When my mother had passed away, I had that feeling of loneliness and isolation, and I wanted to talk to someone who wasn't in my family. Sometimes it's easier to talk to people who aren't connected to you and who don't know you. So I went onto a Macmillan website and I found a forum called, Bereaved family and friends. And I started writing posts - what I was feeling and how I was feeling.
I wanted to feel connected to people who had also suffered loss from cancer. I'd say it was a lifeline, really. And sometimes when I couldn't sleep and I was awake at 3 o'clock in the morning, and I just felt so much emotion, I was able to put a post on and just say how I was feeling - it was a real release.
When I first put my post out, there were so many people who wrote back. I felt connected to all these people who were faceless and whose first names I didn't know or anything, but I just felt so connected on a real human basic level. And that was a life-saver for me otherwise it would have just stayed in my head, or it would have just stayed in my heart. Just to put something out there, and for someone to hold your hand, metaphorically, through that - that was priceless.
It's almost like on the Online Community, everyone who's on there is holding each other's hand in a massive circle.
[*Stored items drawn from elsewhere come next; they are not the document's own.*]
Section Updater.

Context {W : Type}.
Variable du : DashboardUpdater W.

(** The method calls [du.<service>.<Method>(ctx, ...)], recorded. *)

Definition GetPluginSettings (orgID : Z) : Run W (Result (list PluginSetting.t)) :=
  call (CallGetPluginSettings orgID) errorOf
       (pluginsettings.GetPluginSettings (pluginSettingsService du) orgID).

Definition Plugin (pluginID : string) : Run W (option PluginDTO.t) :=
  call (CallPlugin pluginID) (fun _ => None)
       (plugins.Plugin (pluginStore du) pluginID).

Definition ListPluginDashboards (req : ListPluginDashboardsRequest.t)
  : Run W (Result ListPluginDashboardsResponse.t) :=
  call (CallListPluginDashboards req) errorOf
       (plugindashboards.ListPluginDashboards (pluginDashboardService du) req).

Definition LoadPluginDashboard (req : LoadPluginDashboardRequest.t)
  : Run W (Result LoadPluginDashboardResponse.t) :=
  call (CallLoadPluginDashboard req) errorOf
       (plugindashboards.LoadPluginDashboard (pluginDashboardService du) req).

Definition ImportDashboard (req : ImportDashboardRequest.t)
  : Run W (Result ImportDashboardResponse.t) :=
  call (CallImportDashboard req) errorOf
       (dashboardimport.ImportDashboard (dashboardImportService du) req).
(** * Query library retrieval: vector store adapter and suggestion pipeline

    A shallow embedding of [plugins/vectorstore.py] (the [VectorStore]
    interface and its [WeaviateAdapter]) and of [plugins/weaviate.py]
    ([QueryLibraryPlugin.get_query_suggestions]).

    Python objects with methods and hidden state become records of
    state-passing functions; a call that may raise returns an [outcome];
    [try ... except Exception] is a combinator that only intercepts
    exceptions deriving from [Exception].  Every call issued to a
    collaborator is appended to a call journal, so that statements of the
    form "calls X with exactly these arguments" or "never calls X" can be
    written down. *)

From Stdlib Require Import String List ZArith Floats.
From stdpp Require Import base option gmap strings list.

Local Open Scope string_scope.
Local Open Scope Z_scope.
Local Open Scope list_scope.

(** ** Python runtime fragment *)

Module Py.

(** Root of the class hierarchy an exception object hangs from:
    [Exception] (what [except Exception] intercepts) or directly
    [BaseException] ([KeyboardInterrupt], [SystemExit],
    [asyncio.CancelledError], [GeneratorExit]). *)
Inductive exc_root : Type :=
| FromException
| FromBaseException.

Record exc : Type := Exc {
  exc_root_of : exc_root;
  exc_type : string;       (* class name *)
  exc_str : string         (* str(e) *)
}.

Definition isinstance_Exception (e : exc) : bool :=
  match exc_root_of e with
  | FromException => true
  | FromBaseException => false
  end.

Definition IndexError (msg : string) : exc := Exc FromException "IndexError" msg.

(** Result of evaluating a call. *)
Inductive outcome (A : Type) : Type :=
| Ok (a : A)
| Raise (e : exc).
Arguments Ok {A} a.
Arguments Raise {A} e.

(** Values that flow through the dictionaries handled by the code. *)
Inductive value : Type :=
| VNone
| VBool (b : bool)
| VInt (z : Z)
| VFloat (f : float)
| VStr (s : string)
| VVector (v : list float).

(** [d.get(key, default)] *)
Definition get (d : gmap string value) (key : string) (dflt : value) : value :=
  match d !! key with
  | Some v => v
  | None => dflt
  end.

(** [seq[0]] on a list. *)
Definition index0 {A : Type} (l : list A) : outcome A :=
  match l with
  | x :: _ => Ok x
  | [] => Raise (IndexError "list index out of range")
  end.

(** [hasattr(o, name)]: an attribute is either missing or bound. *)
Inductive attr (A : Type) : Type :=
| Missing
| Bound (a : A).
Arguments Missing {A}.
Arguments Bound {A} a.

(** Computations over a world [W] that may raise. *)
Definition M (W A : Type) : Type := W -> outcome A * W.

Definition ret {W A} (a : A) : M W A := fun w => (Ok a, w).

Definition bind {W A B} (m : M W A) (k : A -> M W B) : M W B :=
  fun w =>
    match m w with
    | (Ok a, w') => k a w'
    | (Raise e, w') => (Raise e, w')
    end.

Definition lift {W A} (o : outcome A) : M W A := fun w => (o, w).

Definition modify {W} (f : W -> W) : M W unit := fun w => (Ok tt, f w).

(** [try: body / except Exception as e: handler e] *)
Definition try_except_Exception {W A}
    (body : M W A) (handler : exc -> M W A) : M W A :=
  fun w =>
    match body w with
    | (Ok a, w') => (Ok a, w')
    | (Raise e, w') =>
        if isinstance_Exception e then handler e w' else (Raise e, w')
    end.

End Py.

Import Py.

Declare Scope py_scope.
Delimit Scope py_scope with py.
Notation "'let*' x ':=' m 'in' k" := (bind m (fun x => k))
  (at level 10, x name, m at level 100, k at level 200) : py_scope.
Notation "m ';;' k" := (bind m (fun _ => k))
  (at level 100, k at level 200, right associativity) : py_scope.
Local Open Scope py_scope.

(** ** The Weaviate client library, as far as the adapter uses it

    The library itself is an external collaborator: its behaviour is a
    parameter.  A client value of type [C] is the state of the backing
    database as seen through one connection.  Look-ups ([exists], [get],
    [near_vector], [iterator]) observe that state; [create], [delete],
    [insert_many] and [close] may change it.  Any of them may raise. *)

Module Weaviate.

Inductive DataType : Type := TEXT | INT | NUMBER | BOOL.
(** C10.  Without a Nope card in hand [react] passes ([None]); with at
    least one Nope card, an Attack card played with the agent as its target
    is answered by playing the first Nope card, whatever the random draw
    [u] of the bluff path is.  This holds for my_bot and for aaron. *)
Theorem C10_react_to_attack :
  forall (v : BotView) (e : GameEvent) (u : Q),
    (get_cards_of_type v NOPE = [] ->
       MyBot.react v e u = None /\ Aaron.react v e u = None) /\
    (forall nope0 rest,
       get_cards_of_type v NOPE = nope0 :: rest ->
       event_type e = CARD_PLAYED ->
       d_card_type (data e) = Some ATTACK ->
       d_target_player_id (data e) = Some (my_id v) ->
       MyBot.react v e u = Some (PlayCardAction nope0 None) /\
       Aaron.react v e u = Some (PlayCardAction nope0 None)).
Proof.
  intros v e u. split.
  - intros H. unfold MyBot.react, Aaron.react.
    change "NopeCard" with NOPE. now rewrite H.
  - intros nope0 rest H Ht Hc Htg. unfold MyBot.react, Aaron.react.
    change "NopeCard" with NOPE. change "AttackCard" with ATTACK.
    rewrite H, Ht, Hc, Htg. cbn [EventType_eqb default opt_is].
    change (default "" (Some ATTACK)) with ATTACK.
    rewrite !String.eqb_refl. split; reflexivity.
Qed.

Lemma C10_witness :
  (MyBot.react (view_of [cat 0] 9) (attack_by "bob" "me") (1 # 100) = None /\
   Aaron.react (view_of [cat 0] 9) (attack_by "bob" "me") (1 # 100) = None) /\
  (MyBot.react (view_of [cat 0; nope 1; nope 2] 9) (attack_by "bob" "me") (99 # 100)
   = Some (PlayCardAction (nope 1) None) /\
   Aaron.react (view_of [cat 0; nope 1; nope 2] 9) (attack_by "bob" "me") (99 # 100)
   = Some (PlayCardAction (nope 1) None)).
Proof.
  split.
  - apply (proj1 (C10_react_to_attack (view_of [cat 0] 9) (attack_by "bob" "me")
                    (1 # 100))).
    reflexivity.
  - apply (proj2 (C10_react_to_attack (view_of [cat 0; nope 1; nope 2] 9)
                    (attack_by "bob" "me") (99 # 100)) (nope 1) [nope 2]);
      reflexivity.
Defined.

End Reactions.

(** ** Defuse placement *)

Section DefusePlacement.

Import Samples.

Lemma randint_range (u a b : Z) :
  a <= b -> exists p, Py.randint u a b = Some p /\ a <= p <= b.
Proof.
  intros H. unfold Py.randint.
  destruct (Z.leb_spec a b); [| lia].
  eexists. split; [reflexivity |].
  pose proof (Z.mod_pos_bound u (b - a + 1) ltac:(lia)). lia.
Qed.

Lemma three_quarters_below (n : Z) :
  8 <= n -> Py.int (Py.float n * (75 # 100))%Q <= n - 1.
Proof.
  intros H. unfold Py.int, Py.float.
  rewrite Zle_Qle.
  eapply Qle_trans; [apply Qfloor_le |].
  unfold Z.sub. rewrite inject_Z_plus.
  assert (Hq : (inject_Z 8 <= inject_Z n)%Q) by now rewrite <- Zle_Qle.
  change (inject_Z 8) with 8%Q in Hq. change (inject_Z (- (1))) with (- (1))%Q.
  lra.
Qed.

Lemma mybot_position_range (v : BotView) (size : Z) :
  2 <= size -> 1 <= MyBot.choose_defuse_position v size <= size - 1.
Proof.
  intros H. unfold MyBot.choose_defuse_position.
  destruct (Z.ltb_spec 4 size).
  - pose proof (Z.div_lt_upper_bound size 4 size ltac:(lia) ltac:(lia)). lia.
  - lia.
Qed.

Lemma aaron_position_range (v : BotView) (size u : Z) :
  2 <= size ->
  exists p, Aaron.choose_defuse_position v size u = Some p /\ 1 <= p <= size - 1.
Proof.
  intros H. unfold Aaron.choose_defuse_position.
  destruct (Z.leb_spec size 1); [lia |].
  destruct (randint_range u 1 (Z.max 1 (size - 1)) ltac:(lia)) as (p & Hp & Hr).
  exists p. split; [exact Hp | lia].
Qed.

Lemma tft_position_range (v : BotView) (size u : Z) :
  2 <= size ->
  exists p, TFT.choose_defuse_position v size u = Some p /\ 1 <= p <= size - 1.
Proof.
  intros H. unfold TFT.choose_defuse_position.
  destruct (Z.leb_spec size 1); [lia |].
  destruct (Z.eqb_spec size 2); [exists 1; split; [reflexivity | lia] |].
  destruct (Z.eqb_spec size 3).
  { destruct (randint_range u 1 2 ltac:(lia)) as (p & Hp & Hr).
    exists p. split; [exact Hp | lia]. }
  destruct (Z.leb_spec size 5).
  { destruct (randint_range u 1 (Z.min 3 (size - 1)) ltac:(lia)) as (p & Hp & Hr).
    exists p. split; [exact Hp | lia]. }
  destruct (Z.leb_spec size 7).
  { destruct (randint_range u 2 (size - 1) ltac:(lia)) as (p & Hp & Hr).
    exists p. split; [exact Hp | lia]. }
  pose proof (three_quarters_below size ltac:(lia)) as Hq.
  cbv zeta.
  destruct (randint_range u 4
              (Z.max (4 + 1) (Py.int (Py.float size * (75 # 100))%Q))
              ltac:(lia)) as (p & Hp & Hr).
  exists p. split; [exact Hp | lia].
Qed.

(** C9 (as the code has it).  For a draw pile of one card aaron's and
    tft's [choose_defuse_position] return 0; for every draw pile size of at
    least 2 and every random draw, my_bot's, aaron's and tft's return an
    index of [1, size - 1], so never 0. *)
Theorem C9_defuse_position_range :
  forall (v : BotView) (size u : Z),
    (size = 1 ->
       Aaron.choose_defuse_position v size u = Some 0 /\
       TFT.choose_defuse_position v size u = Some 0) /\
    (2 <= size ->
       1 <= MyBot.choose_defuse_position v size <= size - 1 /\
       (exists p, Aaron.choose_defuse_position v size u = Some p /\
                  1 <= p <= size - 1) /\
       (exists p, TFT.choose_defuse_position v size u = Some p /\
                  1 <= p <= size - 1)).
Proof.
  intros v size u. split.
  - intros ->. split; reflexivity.
  - intros H. split; [now apply mybot_position_range |].
    split; [now apply aaron_position_range | now apply tft_position_range].
Qed.

Lemma C9_witness :
  (Aaron.choose_defuse_position (view_of [] 1) 1 7 = Some 0 /\
   TFT.choose_defuse_position (view_of [] 1) 1 7 = Some 0) /\
  (1 <= MyBot.choose_defuse_position (view_of [] 12) 12 <= 12 - 1 /\
   (exists p, Aaron.choose_defuse_position (view_of [] 12) 12 7 = Some p /\
              1 <= p <= 12 - 1) /\
   (exists p, TFT.choose_defuse_position (view_of [] 12) 12 7 = Some p /\
              1 <= p <= 12 - 1)).
Proof.
  split.
  - apply (proj1 (C9_defuse_position_range (view_of [] 1) 1 7)). reflexivity.
  - apply (proj2 (C9_defuse_position_range (view_of [] 12) 12 7)). lia.
Defined.

(** C9 as stated fails: for a draw pile of one card my_bot's
    [choose_defuse_position] returns 1, outside [0, 0]. *)
Lemma C9_counterexample :
  MyBot.choose_defuse_position (view_of [] 1) 1 = 1 /\
  ~ (0 <= MyBot.choose_defuse_position (view_of [] 1) 1 <= 1 - 1).
Proof. split; [reflexivity | vm_compute; intros [_ H]; now apply H]. Qed.

End DefusePlacement.

(** ** Opponent model *)

Section OpponentModel.

Local Open Scope Q_scope.
Import Notions Samples.

Lemma max_one_total (n : nat) : (1 <= n)%nat -> Z.max 1 (Z.of_nat n) = Z.of_nat n.
Proof. lia. Qed.

Lemma aaron_prior (s : Aaron.State) (p : string) :
  Py.sum_values (aaron_counts s p) = 0%nat ->
  Aaron.simulate_opponent s p = {| Aaron.defensive := 3 # 10; Aaron.nope := 2 # 10 |}.
Proof.
  unfold Aaron.simulate_opponent, aaron_counts. intros ->. reflexivity.
Qed.

Lemma aaron_never_seen (s : Aaron.State) (p : string) :
  Aaron._opponent_card_counts s !! p = None ->
  Py.sum_values (aaron_counts s p) = 0%nat.
Proof.
  unfold aaron_counts. intros ->. unfold Py.sum_values.
  apply map_fold_empty.
Qed.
Two weeks ago I had a really bad week, it felt like my mother had just died and I had a massive wave of grief and so visited the Online Community. And someone else said, 'Oh, I had a really bad week as well, this happened to me...' and it was just so nice, like we were all holding hands, and that's so important. You can do that with your family, you can do that with friends, but sometimes, it's easier to talk to someone you don't know.